American Coronavirus: The Johnson & Johnson vaccine is a valuable weapon and the rollout will be swift, officials say

That amount could increase the Covid-19 vaccination for states by 25% and deliver it within one or two days in the first week, said National Association of County and City Health Officials chief executive officer Lori Tremmel Freeman.

Vaccine delivery has already increased, with 2.2 million more vaccinations reported Friday than the day before and a total of about 70.5 million doses, according to the U.S. Centers for Disease Control and Prevention.

But with variants spreading and threatening to ship once falling rates for new cases skyrocket again, officials hope to get ahead of the spread with faster vaccinations.

“We’ve had two vaccines and it looks like we’re getting three and that means we can get more doses in the arms and try to get this terrible pandemic behind us,” said Dr. Francis Collins, Director of the National. Institutes of Health, CNN’s Wolf Blitzer told CNN.

New cases of coronavirus are starting to level off after a steady decline, and Dr. Rochelle Walensky, director of the US Centers for Disease Control and Prevention, warned that these could be the “onset effects” of more communicable variants having an impact.

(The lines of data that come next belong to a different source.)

(** * Boulder portal downloader: authentication engine, download
      orchestrator and name sanitizers

    A shallow embedding of [boulder_downloader_clean.py].  The pure helpers
    ([sanitize_filename], [create_query_slug], the file-name format) are
    plain functions on Python strings.  The browser-driving coroutines are
    programs in a small state-and-exception monad over an arbitrary browser
    [W]: every awaited Playwright or asyncio call is one [action], answered
    by the browser, and recorded in a trace of events. *)

From Stdlib Require Import Ascii String.
From Stdlib Require Import List Bool Arith Lia NArith ZArith.
Import ListNotations.

Set Implicit Arguments.

(** ** Python strings *)

(** A Python [str] is a sequence of Unicode code points. *)
Definition char := N.
Bind Scope N_scope with char.
Definition pystr := list char.

Definition py (s : string) : pystr :=
  map N_of_ascii (list_ascii_of_string s).

Definition in_range (lo hi c : char) : bool := ((lo <=? c) && (c <=? hi))%N.

Module Chr.
Definition lf : char := 10%N.
Definition dquote : char := 34%N.
Definition squote : char := 39%N.
Definition star : char := 42%N.
Definition hyphen : char := 45%N.
Definition slash : char := 47%N.
Definition zero : char := 48%N.
Definition colon : char := 58%N.
Definition lt : char := 60%N.
Definition gt : char := 62%N.
Definition question : char := 63%N.
Definition backslash : char := 92%N.
Definition underscore : char := 95%N.
Definition pipe : char := 124%N.
End Chr.

(** [\d] restricted to what [{index:02d}] can print, and [[0-9]]. *)
Definition is_digit (c : char) : bool := in_range 48 57 c.
(** [[a-zA-Z]] *)
Definition is_alpha (c : char) : bool := in_range 97 122 c || in_range 65 90 c.

(** [\s] of a [str] pattern, which is also what [str.strip()] removes:
    the code points for which CPython's [Py_UNICODE_ISSPACE] holds. *)
Definition is_space (c : char) : bool :=
  in_range 9 13 c || in_range 28 32 c
  || (c =? 133)%N || (c =? 160)%N || (c =? 5760)%N
  || in_range 8192 8202 c || (c =? 8232)%N || (c =? 8233)%N
  || (c =? 8239)%N || (c =? 8287)%N || (c =? 12288)%N.

(** The character class of [sanitize_filename]: less-than, greater-than,
    colon, double quote, slash, backslash, pipe, question mark, star. *)
Definition is_illegal (c : char) : bool :=
  (c =? Chr.lt)%N || (c =? Chr.gt)%N || (c =? Chr.colon)%N
  || (c =? Chr.dquote)%N || (c =? Chr.slash)%N || (c =? Chr.backslash)%N
  || (c =? Chr.pipe)%N || (c =? Chr.question)%N || (c =? Chr.star)%N.

(** The class [[a-zA-Z0-9\s-]] whose complement [create_query_slug] deletes. *)
Definition slug_keep (c : char) : bool :=
  is_alpha c || is_digit c || is_space c || (c =? Chr.hyphen)%N.

(** [[A-Za-z0-9_]], the slug class of the specification's pattern. *)
Definition is_word (c : char) : bool :=
  is_alpha c || is_digit c || (c =? Chr.underscore)%N.

(** What a slug is really made of: [[A-Za-z0-9_-]]. *)
Definition is_slug_char (c : char) : bool :=
  is_word c || (c =? Chr.hyphen)%N.

Fixpoint lstrip (p : char -> bool) (s : pystr) : pystr :=
  match s with
  | c :: s' => if p c then lstrip p s' else s
  | [] => []
  end.

Definition rstrip (p : char -> bool) (s : pystr) : pystr :=
  rev (lstrip p (rev s)).

(** [s.strip()] and [s.strip(chars)] *)
Definition strip (p : char -> bool) (s : pystr) : pystr :=
  rstrip p (lstrip p s).

(** [re.sub(r'\s+', '_', s)]: every maximal run of white space becomes one
    underscore.  [in_run] tells that the previous character was white space
    (its run has already produced its underscore). *)
Fixpoint collapse_from (in_run : bool) (s : pystr) : pystr :=
  match s with
  | [] => []
  | c :: s' =>
      if is_space c
      then (if in_run then collapse_from true s'
            else Chr.underscore :: collapse_from true s')
      else c :: collapse_from false s'
  end.

Definition collapse_spaces (s : pystr) : pystr := collapse_from false s.

(** ** The sanitizers (lines 56-67) *)

(** [sanitize_filename]: replace the illegal characters by an underscore,
    then cut to 200 characters. *)
Definition sanitize_filename (filename : pystr) : pystr :=
  let filename :=
    map (fun c => if is_illegal c then Chr.underscore else c) filename in
  if 200 <? length filename then firstn 200 filename else filename.

(** [create_query_slug]: delete what is not a letter, digit, white space or
    hyphen; strip; turn white-space runs into underscores; keep 50. *)
Definition create_query_slug (query : pystr) : pystr :=
  let slug := filter slug_keep query in
  let slug := collapse_spaces (strip is_space slug) in
  firstn 50 slug.

(** ** The stored file name (lines 393-395) *)

Definition digit_char (d : nat) : char := (Chr.zero + N.of_nat d)%N.

(** Decimal digits of [n], most significant first; [fuel] bounds the number
    of digits. *)
Fixpoint decimal (fuel n : nat) (acc : pystr) : pystr :=
  match fuel with
  | O => acc
  | S fuel' =>
      let acc' := digit_char (n mod 10) :: acc in
      if n <? 10 then acc' else decimal fuel' (n / 10) acc'
  end.

Definition str_of_nat (n : nat) : pystr := decimal (S n) n [].

(** The format [{index:02d}]: decimal, padded with zeros to width two. *)
Definition format_02d (index : nat) : pystr :=
  let s := str_of_nat index in
  repeat Chr.zero (2 - length s) ++ s.

(** [download.suggested_filename or] the default [document_{index}.pdf]: a
    missing or empty suggestion is falsy. *)
Definition suggested_or_default (suggested : option pystr) (index : nat)
  : pystr :=
  match suggested with
  | Some (c :: s) => c :: s
  | _ => py "document_" ++ str_of_nat index ++ py ".pdf"
  end.

(** The f-string [{index:02d}_{query_slug}__{safe_filename}] *)
Definition format_filename (index : nat) (query_slug safe_filename : pystr)
  : pystr :=
  format_02d index ++ py "_" ++ query_slug ++ py "__" ++ safe_filename.

Definition final_filename (index : nat) (query_slug : pystr)
    (suggested : option pystr) : pystr :=
  let suggested_filename := suggested_or_default suggested index in
  let safe_filename := sanitize_filename suggested_filename in
  format_filename index query_slug safe_filename.

(** *** The pattern of the specification

    [^\d{2,}_CLASS{0,50}__.+] as [re.match] decides it, for a slug class
    [cls]: two or more digits, an underscore, at most fifty characters of
    the class, two underscores and one character that is not a line feed. *)
Fixpoint match_slug_tail (cls : char -> bool) (fuel : nat) (s : pystr) : bool :=
  match s with
  | a :: b :: c :: _ =>
      if (a =? Chr.underscore)%N && (b =? Chr.underscore)%N
         && negb (c =? Chr.lf)%N
      then true
      else match fuel, s with
           | S fuel', x :: s' => cls x && match_slug_tail cls fuel' s'
           | _, _ => false
           end
  | _ => false
  end.

Fixpoint span_digits (s : pystr) : nat * pystr :=
  match s with
  | c :: s' =>
      if is_digit c then let (n, r) := span_digits s' in (S n, r) else (0, s)
  | [] => (0, [])
  end.

Definition matches_pattern (cls : char -> bool) (name : pystr) : bool :=
  let (n, rest) := span_digits name in
  (2 <=? n) &&
  match rest with
  | c :: rest' => (c =? Chr.underscore)%N && match_slug_tail cls 50 rest'
  | [] => false
  end.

“The CDC has pulled the alarm over the continued spread of variants in the United States,” she said during a White House briefing on Friday.

Misconceptions that the Johnson & Johnson vaccine is ‘second-rate’

The 22 members of the FDA’s Advisory Committee on Vaccines and Related Biologics voted unanimously to recommend the Johnson & Johnson vaccine, which one member said was an “easy call.”

“It’s clearly going well above the bar and it’s nice to have a single dose vaccine,” says Dr. Eric Rubin, editor of the New England Journal of Medicine and professor at Harvard TH Chan School of Public Health.

Without a global vaccine plan, coronavirus variants can lead to untold deaths

But some officials are concerned that the public doesn’t understand how good the vaccine is, viewing it as “second-tier” – a misconception that public health leaders will have to address.

“It is difficult to make an apple-to-apple comparison between authorized vaccines based on data collected before new variants are believed to be widely circulating,” said Sarah Christopherson, the policy attorney director at the National. Women’s Health Network.

While the Johnson & Johnson vaccine appears to have lower efficacy than its previous counterparts, that doesn’t make it a worse option as the latest appears to offer protection against some of the virus variants, another member of the committee recommending the vaccine to recommend.

“One dose keeps you out of the hospital, keeps you out of intensive care, and keeps you out of the morgue,” said Dr. Paul Offit on CNN’s Wolf Blitzer.

Several public health experts told Congress on Friday that people who made the Johnson & Johnson vaccine available should get it.

“If I had a J&J vaccine available today and a Moderna vaccine tomorrow, I would love to take the J&J vaccine today. I don’t feel like I should wait. They’re all great vaccines for things. what we care about., “Dr. Ashish Jha, Dean of the Brown University School of Public Health, told a hearing by the House Ways and Means Health Subcommittee.

Research engineer Sara Berech of the Rocky Mountain Regional VA Medical Center is preparing a dose of the Johnson & Johnson Covid-19 vaccine for a clinical trial on December 15, 2020 in Aurora, Colorado.

Not the time to change doses

There is also promising news for the Pfizer / BioNTech vaccine.

According to two new articles published Thursday in the journal The Lancet, just one dose can elicit a strong enough immune response in people who have already had Covid-19 that it could protect against future infection.

Researchers find alarming new coronavirus variant in New York City

The vaccine is currently administered in two doses, 21 days apart. The first dose boosts the immune system and the second boosts it to protect against Covid-19.

Some officials have suggested prioritizing the administration of the first doses in order to rapidly increase the immune response in as many people as possible.

But with emerging variants, now is not the time to change the two-dose schedule for Pfizer and Moderna vaccines, Dr. Nancy Messonnier, the director of the National Center for Immunization and Respiratory Diseases at the CDC, said in a conversation with the CDC. Journal of the American Medical Association on Friday.

“The vaccines have been researched and approved, authorized, recommended as a two-dose schedule. Our programs are built on that. We have communicated that to the public,” she said. “I just don’t think there’s enough science left to tell us it’s a time to change something that we know is an effective regime.”

CNN’s Jacqueline Howard, Deidre McPhillips, Lauren Mascarenhas, Nicholas Neville, Maggie Fox, Jen Christensen, Jamie Gumbrecht and Virginia Langmaid contributed to this report.